ONU: Guatemala debe superar retos para disminuir los accidentes viales

A pesar de algunos avances en materia de seguridad vial, Guatemala sigue enfrentando desafíos significativos para reducir la elevada tasa de siniestralidad en sus carreteras. Así lo indican recientes evaluaciones internacionales que señalan la urgencia de implementar medidas más eficaces y sostenidas para prevenir accidentes de tránsito, proteger la vida de los usuarios de la vía pública y fortalecer los marcos legales y técnicos existentes.

Las estadísticas muestran un panorama alarmante. Durante el año 2023, el país reportó más de 6 mil incidentes de tráfico con graves repercusiones, incluyendo cientos de fallecimientos y miles de individuos con heridas de distinta severidad.
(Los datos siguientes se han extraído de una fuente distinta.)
(** * giskardpy: the kinematic tree model of [urdf_object.py]

    A shallow embedding of [src/giskardpy/urdf_object.py] and of the
    geometry helpers of [src/giskardpy/utils.py], with the properties of
    the kinematic tree specification stated and proved over it; then of
    the joint-state conversions of [utils.py] and of the commands of
    [src/giskardpy/python_interface.py], with further properties of the
    code.

    Conventions of the embedding.
    - Python floats are idealised as exact rationals ([Qc]): no rounding,
      no NaN.  [pi] is the double-precision constant that [numpy.pi] is.
    - Python objects are represented by their values.  Dictionaries are
      [gmap]s; the order in which Python 2 iterates over a dictionary is
      the order of [map_to_list].
    - A raised exception is the [Raise] case of [result].  A method that
      mutates [self] is a function from the object to a result and the
      object as the method leaves it.
    - The loop of [get_sub_tree_at_joint] need not terminate on a cyclic
      description; it is given fuel, and [None] means the fuel ran out. *)

From Stdlib Require Import QArith Qcanon.
From stdpp Require Import gmap strings list fin_maps numbers pretty.

Close Scope Qc_scope.
Close Scope Q_scope.
Open Scope string_scope.
Open Scope list_scope.

(** ** Python values and exceptions *)

Definition float := Qc.

(** Literals: an integer, and a decimal fraction [n / d]. *)
Definition num (n : Z) : float := Q2Qc (inject_Z n).
Definition frac (n : Z) (d : positive) : float := Q2Qc (n # d).

Inductive exception :=
| DuplicateNameException (msg : string)
| KeyError (msg : string)
| TypeError (msg : string)
| AssertionError (msg : string)
| AttributeError
| IndexError
| ValueError
| ParseError.

Inductive result (A : Type) :=
| Ok (a : A)
| Raise (e : exception).
Arguments Ok {A} a.
Arguments Raise {A} e.

Definition bind {A B} (m : result A) (k : A → result B) : result B :=
  match m with
  | Ok a => k a
  | Raise e => Raise e
  end.
Lemma elem_of_order_by_expiration_date (l : list (Z * InventoryEntry.t)) r :
  r ∈ order_by_expiration_date l ↔ r ∈ l.
Proof. unfold order_by_expiration_date. by rewrite merge_sort_Permutation. Qed.

(** C5 (as the code has it). On the dashboard the expiring-soon list and
    the expired count take only entries with quantity > 0.  The inventory
    list selects its three bands by expiration date alone: an entry is
    listed in a band iff its date falls in it, whatever its quantity. *)
Theorem band_views_quantity (today : date) (s : Store) :
  (∀ r, r ∈ dashboard_context.expiring_soon (dashboard today s) →
        InventoryEntry_objects s !! r.1 = Some r.2
        ∧ 0 < InventoryEntry.quantity r.2
        ∧ today ≤ InventoryEntry.expiration_date r.2 ≤ today + 7)
  ∧ dashboard_context.expired_count (dashboard today s)
    = size (filter (λ r, InventoryEntry.expiration_date r.2 < today
                         ∧ 0 < InventoryEntry.quantity r.2)
              (InventoryEntry_objects s))
  ∧ (∀ status k e,
       (k, e) ∈ inventory_list today s
                  (inventory_list_GET.Build None None None (Some status))
       ↔ InventoryEntry_objects s !! k = Some e
         ∧ status_filter 7 (Some status) today e = true)
  ∧ (∀ status e quantity,
       status_filter 7 status today (with_quantity e quantity)
       = status_filter 7 status today e).
Proof.
  split; [|split; [|split]].
  - intros [k e] Hin. simpl in Hin. apply subseteq_take in Hin.
    apply elem_of_order_by_expiration_date, list_elem_of_filter in Hin
      as [(Hge & Hle & Hpos) Hin].
    apply elem_of_map_to_list in Hin. simpl in *. done.
  - simpl. apply length_filter_rows.
  - intros status k e. unfold inventory_list. simpl.
    rewrite !list_elem_of_filter, elem_of_order_by_expiration_date. simpl.
    unfold rows. rewrite elem_of_map_to_list. tauto.
  - done.
Qed.

Lemma band_views_quantity_witness :
  InventoryEntry_objects milk_store !! 1 = Some milk_entry
  ∧ 0 < InventoryEntry.quantity milk_entry
  ∧ 738890 ≤ InventoryEntry.expiration_date milk_entry ≤ 738890 + 7.
Proof.
  destruct (band_views_quantity 738890 milk_store) as (Hdashboard & _).
  apply (Hdashboard (1, milk_entry)).
  vm_compute. apply list_elem_of_here.
Defined.

(** C5, as stated, does not hold for the inventory list: entry 1 of the
    depleted household has quantity 0 and is listed as fresh on
    2023-12-26, as expiring on 2024-01-05 and as expired on 2024-01-15. *)
Lemma inventory_list_depleted_counterexample :
  InventoryEntry_objects depleted_store !! 1 = Some (with_quantity milk_entry 0)
  ∧ InventoryEntry.quantity (with_quantity milk_entry 0) = 0
  ∧ inventory_list 738880 depleted_store
      (inventory_list_GET.Build None None None (Some "fresh"))
    = [(1, with_quantity milk_entry 0)]
  ∧ inventory_list 738890 depleted_store
      (inventory_list_GET.Build None None None (Some "expiring"))
    = [(1, with_quantity milk_entry 0)]
  ∧ inventory_list 738900 depleted_store
      (inventory_list_GET.Build None None None (Some "expired"))
    = [(1, with_quantity milk_entry 0)].
Proof. repeat split; vm_compute; reflexivity. Qed.

(** ** The write views never fail *)

Lemma simple_form_valid {A} (s : Store) (name_r : ErrorCode + string)
    (description_r : ErrorCode + option string) (build : string → option string → A)
    (o : option A) :
  (match cleaned name_r, cleaned description_r with
   | Some n, Some d => Some (build n d)
   | _, _ => None
   end,
   field_errors "name" name_r ++ field_errors "description" description_r)
  = (o, []) →
  is_Some o.
Proof.
  intros [= <- [(n & ->)%field_errors_nil (d & ->)%field_errors_nil]%app_nil].
  by eexists.
Qed.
Estos números no solo destacan un problema de tránsito, sino también una crisis de salud pública que afecta directamente a los sistemas de salud, las familias involucradas y la economía del país.

Un aspecto clave que influye en el elevado número de accidentes es la insuficiente formación en normas de tráfico para conductores, peatones y ciclistas. Además, se agregan las malas condiciones de diversas carreteras, la falta de señalización apropiada en áreas rurales, y el incumplimiento constante de reglas fundamentales de circulación, como ponerse el cinturón de seguridad, respetar los límites de velocidad y evitar conducir bajo la influencia del alcohol.

Las autoridades admiten que el desafío precisa de una solución de múltiples dimensiones. Aunque en los años recientes se han implementado campañas de sensibilización y operativos de control más estrictos, la escala del problema demanda un plan global que conecte políticas públicas con un enfoque preventivo, la participación de la comunidad y un apoyo institucional sostenido.

Expertos en movilidad y urbanismo señalan que una parte sustancial de las víctimas de accidentes viales pertenece a los sectores más vulnerables de la población: personas de bajos recursos que dependen del transporte público informal, trabajadores que se desplazan en motocicletas sin protección adecuada, o comunidades rurales que transitan a pie por rutas sin iluminación ni aceras. Esta realidad pone en evidencia la necesidad de atender el problema desde una perspectiva de equidad y derechos humanos.

El déficit de inversión constante en infraestructura segura también representa un escollo. Aunque se han renovado algunos tramos de carreteras, muchas rutas importantes permanecen en mal estado, con baches, sin divisiones de carril, y puntos ciegos donde los choques frontales o atropellos son comunes. Las áreas escolares, los hospitales y los centros comunitarios especialmente requieren una intervención inmediata para asegurar la seguridad de los peatones.

Aparte del estado físico de las carreteras, se ha insistido en la importancia de mejorar los sistemas de información y supervisión. Hoy en día, no hay un sistema nacional centralizado que facilite la recolección, análisis y difusión de datos precisos sobre incidentes viales, lo que complica la toma de decisiones fundamentadas en evidencia. Un registro fidedigno permitiría detectar tendencias, áreas peligrosas y grupos más vulnerables, ayudando a implementar acciones más efectivas.

En este contexto, se han hecho llamados a consolidar alianzas entre el gobierno central, las municipalidades, el sector privado y las organizaciones de la sociedad civil. La cooperación interinstitucional puede ser clave para establecer mecanismos de educación continua, fiscalización tecnológica, mejoramiento vial y atención oportuna a las víctimas.

El asunto de la seguridad en las carreteras ha empezado a discutirse a nivel global como una parte integral de los compromisos hacia el desarrollo sostenible. Disminuir los siniestros de tráfico es un componente de los objetivos de salud y bienestar definidos en las agendas multilaterales, por lo que se anticipa que naciones como Guatemala intensifiquen sus iniciativas en este campo.

La situación actual exige una respuesta contundente, técnica y sostenida. Salvar vidas en las carreteras guatemaltecas no es solo una responsabilidad institucional, sino un imperativo social que requiere de voluntad política, participación comunitaria y un cambio profundo en la cultura vial del país.